Start of Data records
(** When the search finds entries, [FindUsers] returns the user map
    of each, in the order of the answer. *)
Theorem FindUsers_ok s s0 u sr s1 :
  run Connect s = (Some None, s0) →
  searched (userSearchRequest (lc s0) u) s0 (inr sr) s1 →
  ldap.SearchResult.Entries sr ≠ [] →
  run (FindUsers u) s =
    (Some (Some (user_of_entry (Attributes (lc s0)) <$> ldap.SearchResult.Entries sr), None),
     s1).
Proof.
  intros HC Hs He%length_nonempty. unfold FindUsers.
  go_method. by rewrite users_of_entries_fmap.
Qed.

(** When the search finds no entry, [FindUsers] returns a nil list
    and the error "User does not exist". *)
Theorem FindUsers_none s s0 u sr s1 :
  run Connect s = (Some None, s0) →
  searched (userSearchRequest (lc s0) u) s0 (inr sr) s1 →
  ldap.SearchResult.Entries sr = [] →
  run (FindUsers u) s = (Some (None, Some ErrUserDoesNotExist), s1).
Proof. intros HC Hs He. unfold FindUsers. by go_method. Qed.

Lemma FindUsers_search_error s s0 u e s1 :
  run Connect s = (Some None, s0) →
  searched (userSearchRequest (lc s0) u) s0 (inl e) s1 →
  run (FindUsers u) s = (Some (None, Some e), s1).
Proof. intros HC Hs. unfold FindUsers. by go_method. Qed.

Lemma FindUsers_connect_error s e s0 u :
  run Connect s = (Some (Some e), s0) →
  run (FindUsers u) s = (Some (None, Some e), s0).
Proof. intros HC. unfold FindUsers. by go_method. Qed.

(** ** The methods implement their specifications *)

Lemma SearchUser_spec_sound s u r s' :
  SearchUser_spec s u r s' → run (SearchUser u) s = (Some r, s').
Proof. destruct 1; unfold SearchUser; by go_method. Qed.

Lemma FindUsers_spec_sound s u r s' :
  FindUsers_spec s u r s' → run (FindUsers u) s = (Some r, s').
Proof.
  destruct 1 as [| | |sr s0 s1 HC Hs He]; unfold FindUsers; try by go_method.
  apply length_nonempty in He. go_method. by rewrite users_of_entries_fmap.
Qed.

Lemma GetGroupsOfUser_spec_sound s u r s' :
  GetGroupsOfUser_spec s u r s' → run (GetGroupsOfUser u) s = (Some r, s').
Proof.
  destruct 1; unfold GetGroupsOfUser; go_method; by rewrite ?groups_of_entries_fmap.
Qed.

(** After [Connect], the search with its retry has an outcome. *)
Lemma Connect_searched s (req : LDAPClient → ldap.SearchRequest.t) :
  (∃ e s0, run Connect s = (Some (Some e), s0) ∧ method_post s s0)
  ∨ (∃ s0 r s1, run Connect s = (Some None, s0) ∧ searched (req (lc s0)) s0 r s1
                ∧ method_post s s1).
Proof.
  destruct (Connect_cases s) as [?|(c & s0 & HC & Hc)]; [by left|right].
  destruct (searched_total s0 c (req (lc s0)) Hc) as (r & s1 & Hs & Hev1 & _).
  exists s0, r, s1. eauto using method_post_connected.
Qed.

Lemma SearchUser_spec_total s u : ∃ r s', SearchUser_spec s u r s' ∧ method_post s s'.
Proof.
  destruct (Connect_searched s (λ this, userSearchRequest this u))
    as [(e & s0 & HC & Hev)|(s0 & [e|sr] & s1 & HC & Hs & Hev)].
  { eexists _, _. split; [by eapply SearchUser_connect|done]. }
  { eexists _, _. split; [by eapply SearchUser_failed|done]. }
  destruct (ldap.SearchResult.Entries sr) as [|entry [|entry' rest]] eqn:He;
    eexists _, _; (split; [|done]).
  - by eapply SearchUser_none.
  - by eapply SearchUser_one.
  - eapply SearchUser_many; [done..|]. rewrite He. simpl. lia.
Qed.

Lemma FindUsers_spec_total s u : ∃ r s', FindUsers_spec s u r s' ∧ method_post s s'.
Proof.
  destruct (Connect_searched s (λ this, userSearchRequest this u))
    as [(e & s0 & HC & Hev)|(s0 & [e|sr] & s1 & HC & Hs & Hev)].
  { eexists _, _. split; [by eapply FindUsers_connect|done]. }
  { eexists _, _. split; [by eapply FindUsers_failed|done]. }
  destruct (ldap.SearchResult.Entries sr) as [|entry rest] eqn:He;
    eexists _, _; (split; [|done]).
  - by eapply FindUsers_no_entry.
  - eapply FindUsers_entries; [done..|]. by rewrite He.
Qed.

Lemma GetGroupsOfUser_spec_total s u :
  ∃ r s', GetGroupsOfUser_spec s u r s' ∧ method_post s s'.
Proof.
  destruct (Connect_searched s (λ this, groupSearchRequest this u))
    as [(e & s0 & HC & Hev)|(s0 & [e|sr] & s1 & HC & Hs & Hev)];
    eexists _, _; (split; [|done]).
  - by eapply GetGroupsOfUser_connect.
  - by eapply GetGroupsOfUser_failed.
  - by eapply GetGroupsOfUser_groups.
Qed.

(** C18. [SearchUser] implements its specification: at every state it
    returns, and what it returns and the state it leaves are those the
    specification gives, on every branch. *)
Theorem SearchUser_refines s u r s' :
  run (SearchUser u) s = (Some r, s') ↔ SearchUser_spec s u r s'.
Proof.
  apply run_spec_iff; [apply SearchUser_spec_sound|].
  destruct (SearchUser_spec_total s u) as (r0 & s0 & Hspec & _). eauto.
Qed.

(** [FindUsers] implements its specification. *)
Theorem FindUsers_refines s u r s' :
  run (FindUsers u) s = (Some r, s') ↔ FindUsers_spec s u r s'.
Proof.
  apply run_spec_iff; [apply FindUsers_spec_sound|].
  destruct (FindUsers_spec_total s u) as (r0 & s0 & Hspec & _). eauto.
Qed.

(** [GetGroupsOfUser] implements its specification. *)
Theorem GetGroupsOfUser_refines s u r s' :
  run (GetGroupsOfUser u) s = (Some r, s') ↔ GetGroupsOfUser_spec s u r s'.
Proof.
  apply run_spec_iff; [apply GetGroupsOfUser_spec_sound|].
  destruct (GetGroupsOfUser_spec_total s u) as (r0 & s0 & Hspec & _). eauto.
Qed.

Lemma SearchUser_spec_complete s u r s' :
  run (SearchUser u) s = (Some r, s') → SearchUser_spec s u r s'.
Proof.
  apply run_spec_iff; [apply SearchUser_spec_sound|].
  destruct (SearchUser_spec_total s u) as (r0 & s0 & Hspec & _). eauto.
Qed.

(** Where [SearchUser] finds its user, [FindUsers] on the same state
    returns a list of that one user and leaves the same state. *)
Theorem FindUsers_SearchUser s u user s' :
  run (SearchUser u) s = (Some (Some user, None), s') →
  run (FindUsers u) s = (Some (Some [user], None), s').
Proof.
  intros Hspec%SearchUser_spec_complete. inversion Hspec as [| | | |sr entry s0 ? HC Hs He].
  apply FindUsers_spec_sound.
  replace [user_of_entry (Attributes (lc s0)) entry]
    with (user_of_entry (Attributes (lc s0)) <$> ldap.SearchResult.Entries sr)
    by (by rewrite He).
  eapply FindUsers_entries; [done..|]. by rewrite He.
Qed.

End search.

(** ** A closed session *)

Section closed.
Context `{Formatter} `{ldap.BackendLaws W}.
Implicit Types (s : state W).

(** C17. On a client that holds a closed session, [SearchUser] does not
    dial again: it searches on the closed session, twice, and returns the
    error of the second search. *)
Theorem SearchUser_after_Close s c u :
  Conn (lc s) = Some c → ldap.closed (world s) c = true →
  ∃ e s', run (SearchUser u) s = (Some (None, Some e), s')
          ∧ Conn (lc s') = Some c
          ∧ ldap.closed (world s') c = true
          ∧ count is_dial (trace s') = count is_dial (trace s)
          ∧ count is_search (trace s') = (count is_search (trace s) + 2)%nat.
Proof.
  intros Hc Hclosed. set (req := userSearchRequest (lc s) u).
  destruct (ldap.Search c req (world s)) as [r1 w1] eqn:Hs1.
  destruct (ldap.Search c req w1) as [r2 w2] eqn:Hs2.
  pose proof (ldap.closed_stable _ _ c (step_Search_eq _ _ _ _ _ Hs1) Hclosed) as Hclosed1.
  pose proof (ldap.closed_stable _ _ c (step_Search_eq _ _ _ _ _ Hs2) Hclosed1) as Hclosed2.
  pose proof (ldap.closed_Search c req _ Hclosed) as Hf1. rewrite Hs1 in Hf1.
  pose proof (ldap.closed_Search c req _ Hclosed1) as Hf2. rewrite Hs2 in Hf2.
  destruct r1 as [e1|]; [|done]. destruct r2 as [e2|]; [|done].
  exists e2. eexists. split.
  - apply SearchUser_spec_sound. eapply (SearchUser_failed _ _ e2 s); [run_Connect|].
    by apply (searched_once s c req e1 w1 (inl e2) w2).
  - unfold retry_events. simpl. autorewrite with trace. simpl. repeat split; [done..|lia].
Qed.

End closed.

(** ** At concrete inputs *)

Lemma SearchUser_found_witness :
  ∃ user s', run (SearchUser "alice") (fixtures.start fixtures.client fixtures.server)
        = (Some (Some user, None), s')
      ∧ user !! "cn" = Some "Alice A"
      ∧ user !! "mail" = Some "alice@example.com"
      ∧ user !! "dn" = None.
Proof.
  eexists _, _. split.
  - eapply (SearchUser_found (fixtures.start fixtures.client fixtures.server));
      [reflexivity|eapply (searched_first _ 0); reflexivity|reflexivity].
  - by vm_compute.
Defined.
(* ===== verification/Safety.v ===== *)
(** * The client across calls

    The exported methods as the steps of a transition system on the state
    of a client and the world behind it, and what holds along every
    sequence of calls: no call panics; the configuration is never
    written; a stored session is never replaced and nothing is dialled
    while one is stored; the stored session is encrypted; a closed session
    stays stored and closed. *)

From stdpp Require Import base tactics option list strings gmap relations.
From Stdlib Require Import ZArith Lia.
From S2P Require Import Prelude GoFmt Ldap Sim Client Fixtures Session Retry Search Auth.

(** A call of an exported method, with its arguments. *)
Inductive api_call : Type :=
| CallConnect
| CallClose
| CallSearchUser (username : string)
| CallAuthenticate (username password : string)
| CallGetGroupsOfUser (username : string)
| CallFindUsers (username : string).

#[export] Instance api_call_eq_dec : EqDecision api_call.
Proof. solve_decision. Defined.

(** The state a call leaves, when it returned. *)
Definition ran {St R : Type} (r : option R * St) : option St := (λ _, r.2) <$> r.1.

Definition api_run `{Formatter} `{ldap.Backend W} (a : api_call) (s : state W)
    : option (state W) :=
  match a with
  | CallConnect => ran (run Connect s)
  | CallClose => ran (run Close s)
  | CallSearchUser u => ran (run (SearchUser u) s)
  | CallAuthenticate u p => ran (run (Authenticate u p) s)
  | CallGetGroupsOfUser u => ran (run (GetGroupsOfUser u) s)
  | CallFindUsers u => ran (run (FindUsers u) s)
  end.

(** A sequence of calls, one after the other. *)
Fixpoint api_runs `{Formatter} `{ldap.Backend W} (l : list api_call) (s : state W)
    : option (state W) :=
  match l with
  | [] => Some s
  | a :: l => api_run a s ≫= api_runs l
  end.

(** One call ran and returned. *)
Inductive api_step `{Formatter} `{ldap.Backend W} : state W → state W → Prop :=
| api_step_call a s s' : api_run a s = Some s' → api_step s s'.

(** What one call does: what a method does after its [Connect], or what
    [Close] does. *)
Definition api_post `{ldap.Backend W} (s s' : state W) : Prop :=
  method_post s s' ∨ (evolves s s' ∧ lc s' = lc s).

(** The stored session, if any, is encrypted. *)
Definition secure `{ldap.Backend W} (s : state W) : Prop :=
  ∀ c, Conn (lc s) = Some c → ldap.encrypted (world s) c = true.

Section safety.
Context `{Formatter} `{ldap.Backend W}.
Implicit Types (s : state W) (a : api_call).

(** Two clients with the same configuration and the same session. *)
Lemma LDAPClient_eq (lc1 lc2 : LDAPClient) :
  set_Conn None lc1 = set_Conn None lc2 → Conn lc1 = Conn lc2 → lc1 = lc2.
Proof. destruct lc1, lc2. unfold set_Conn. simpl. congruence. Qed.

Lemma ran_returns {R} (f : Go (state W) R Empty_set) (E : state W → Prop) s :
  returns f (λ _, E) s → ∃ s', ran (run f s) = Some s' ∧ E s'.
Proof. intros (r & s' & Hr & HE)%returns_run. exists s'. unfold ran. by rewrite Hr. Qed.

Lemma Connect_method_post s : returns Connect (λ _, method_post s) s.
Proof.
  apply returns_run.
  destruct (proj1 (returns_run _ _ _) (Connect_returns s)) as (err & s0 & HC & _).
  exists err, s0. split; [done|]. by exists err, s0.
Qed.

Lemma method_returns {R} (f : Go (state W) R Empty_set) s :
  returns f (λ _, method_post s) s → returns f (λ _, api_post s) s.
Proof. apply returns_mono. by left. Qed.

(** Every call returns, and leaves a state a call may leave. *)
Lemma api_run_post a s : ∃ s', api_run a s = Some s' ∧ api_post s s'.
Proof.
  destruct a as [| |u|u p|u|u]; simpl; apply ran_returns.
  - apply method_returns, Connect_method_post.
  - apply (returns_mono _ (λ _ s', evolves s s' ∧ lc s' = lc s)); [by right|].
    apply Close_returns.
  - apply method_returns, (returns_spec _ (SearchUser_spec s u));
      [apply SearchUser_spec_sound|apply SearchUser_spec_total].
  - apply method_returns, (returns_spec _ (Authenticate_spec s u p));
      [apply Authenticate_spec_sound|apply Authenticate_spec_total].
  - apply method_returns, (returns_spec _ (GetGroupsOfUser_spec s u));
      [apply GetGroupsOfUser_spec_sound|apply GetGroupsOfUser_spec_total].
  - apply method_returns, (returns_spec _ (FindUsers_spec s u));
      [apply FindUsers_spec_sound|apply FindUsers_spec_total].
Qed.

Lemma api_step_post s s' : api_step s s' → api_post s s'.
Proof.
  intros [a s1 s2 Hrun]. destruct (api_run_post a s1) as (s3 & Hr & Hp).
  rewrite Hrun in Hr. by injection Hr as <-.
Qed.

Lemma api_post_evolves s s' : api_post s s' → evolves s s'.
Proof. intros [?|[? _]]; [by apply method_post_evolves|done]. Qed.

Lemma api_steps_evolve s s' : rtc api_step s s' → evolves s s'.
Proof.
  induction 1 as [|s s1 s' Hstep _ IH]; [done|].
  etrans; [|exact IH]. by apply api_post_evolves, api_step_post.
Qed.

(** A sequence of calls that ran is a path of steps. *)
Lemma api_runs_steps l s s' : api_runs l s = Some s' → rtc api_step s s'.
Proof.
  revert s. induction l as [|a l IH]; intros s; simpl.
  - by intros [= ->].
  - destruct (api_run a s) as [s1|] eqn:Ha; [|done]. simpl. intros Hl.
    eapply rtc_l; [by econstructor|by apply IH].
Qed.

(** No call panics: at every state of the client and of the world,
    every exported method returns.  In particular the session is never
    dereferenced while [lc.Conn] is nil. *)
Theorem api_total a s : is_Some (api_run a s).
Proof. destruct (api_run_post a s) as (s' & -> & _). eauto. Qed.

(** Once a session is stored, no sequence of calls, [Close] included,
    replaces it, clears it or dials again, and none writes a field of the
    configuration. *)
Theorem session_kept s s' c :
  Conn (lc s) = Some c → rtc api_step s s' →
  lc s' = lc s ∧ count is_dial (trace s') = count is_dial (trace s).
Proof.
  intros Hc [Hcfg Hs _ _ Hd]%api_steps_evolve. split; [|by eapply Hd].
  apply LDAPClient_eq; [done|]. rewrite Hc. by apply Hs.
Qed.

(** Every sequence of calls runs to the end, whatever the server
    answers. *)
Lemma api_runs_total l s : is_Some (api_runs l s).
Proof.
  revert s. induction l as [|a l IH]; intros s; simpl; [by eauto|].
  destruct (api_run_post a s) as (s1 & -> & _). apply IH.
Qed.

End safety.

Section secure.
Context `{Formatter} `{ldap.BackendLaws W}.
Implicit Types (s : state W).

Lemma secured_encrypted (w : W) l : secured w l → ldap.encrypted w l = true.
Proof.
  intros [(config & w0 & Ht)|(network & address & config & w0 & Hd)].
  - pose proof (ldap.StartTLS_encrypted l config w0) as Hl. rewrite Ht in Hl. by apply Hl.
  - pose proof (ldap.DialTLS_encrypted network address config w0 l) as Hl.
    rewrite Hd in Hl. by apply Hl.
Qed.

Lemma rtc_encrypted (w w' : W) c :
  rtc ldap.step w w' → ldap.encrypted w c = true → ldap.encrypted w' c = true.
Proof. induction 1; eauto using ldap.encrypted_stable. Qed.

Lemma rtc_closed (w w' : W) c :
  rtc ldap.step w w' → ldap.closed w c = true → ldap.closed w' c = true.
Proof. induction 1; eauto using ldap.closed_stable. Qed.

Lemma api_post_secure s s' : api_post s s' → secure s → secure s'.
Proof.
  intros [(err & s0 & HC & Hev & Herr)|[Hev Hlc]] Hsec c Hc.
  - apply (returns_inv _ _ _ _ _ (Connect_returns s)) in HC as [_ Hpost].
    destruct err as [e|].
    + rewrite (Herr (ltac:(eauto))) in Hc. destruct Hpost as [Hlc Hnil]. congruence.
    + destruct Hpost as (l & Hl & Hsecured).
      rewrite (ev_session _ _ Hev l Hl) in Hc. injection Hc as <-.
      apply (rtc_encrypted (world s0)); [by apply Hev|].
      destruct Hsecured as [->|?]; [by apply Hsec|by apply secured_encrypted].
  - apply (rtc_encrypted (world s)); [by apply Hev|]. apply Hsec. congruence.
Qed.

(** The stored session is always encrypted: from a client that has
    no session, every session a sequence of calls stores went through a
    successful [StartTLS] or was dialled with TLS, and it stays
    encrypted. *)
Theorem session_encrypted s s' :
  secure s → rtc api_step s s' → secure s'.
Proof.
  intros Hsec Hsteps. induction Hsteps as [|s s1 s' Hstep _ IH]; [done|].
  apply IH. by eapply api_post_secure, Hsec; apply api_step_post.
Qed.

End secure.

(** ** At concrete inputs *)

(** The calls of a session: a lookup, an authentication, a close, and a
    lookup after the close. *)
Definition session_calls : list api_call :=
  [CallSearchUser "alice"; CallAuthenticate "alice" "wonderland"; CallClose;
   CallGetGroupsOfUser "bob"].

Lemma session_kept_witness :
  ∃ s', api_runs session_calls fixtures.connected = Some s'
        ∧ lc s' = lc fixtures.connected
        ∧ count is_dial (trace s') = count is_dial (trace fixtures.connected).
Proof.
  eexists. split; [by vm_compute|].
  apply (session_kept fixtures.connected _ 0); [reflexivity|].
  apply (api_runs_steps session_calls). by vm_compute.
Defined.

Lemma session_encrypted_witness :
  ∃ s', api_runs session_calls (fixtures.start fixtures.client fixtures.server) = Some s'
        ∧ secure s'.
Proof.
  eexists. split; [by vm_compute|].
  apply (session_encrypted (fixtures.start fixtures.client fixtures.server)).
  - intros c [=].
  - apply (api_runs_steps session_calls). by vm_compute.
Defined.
End of Data records
_Task goal:_
Of the entries above, repeat exactly the lines between the line with "Proof. induction 1; eauto using ldap.encrypted_stable." and the line with "no session, every", inclusive, and no others.

_Solution:_
Proof. induction 1; eauto using ldap.encrypted_stable. Qed.

Lemma rtc_closed (w w' : W) c :
  rtc ldap.step w w' → ldap.closed w c = true → ldap.closed w' c = true.
Proof. induction 1; eauto using ldap.closed_stable. Qed.

Lemma api_post_secure s s' : api_post s s' → secure s → secure s'.
Proof.
  intros [(err & s0 & HC & Hev & Herr)|[Hev Hlc]] Hsec c Hc.
  - apply (returns_inv _ _ _ _ _ (Connect_returns s)) in HC as [_ Hpost].
    destruct err as [e|].
    + rewrite (Herr (ltac:(eauto))) in Hc. destruct Hpost as [Hlc Hnil]. congruence.
    + destruct Hpost as (l & Hl & Hsecured).
      rewrite (ev_session _ _ Hev l Hl) in Hc. injection Hc as <-.
      apply (rtc_encrypted (world s0)); [by apply Hev|].
      destruct Hsecured as [->|?]; [by apply Hsec|by apply secured_encrypted].
  - apply (rtc_encrypted (world s)); [by apply Hev|]. apply Hsec. congruence.
Qed.

(** The stored session is always encrypted: from a client that has
    no session, every session a sequence of calls stores went through a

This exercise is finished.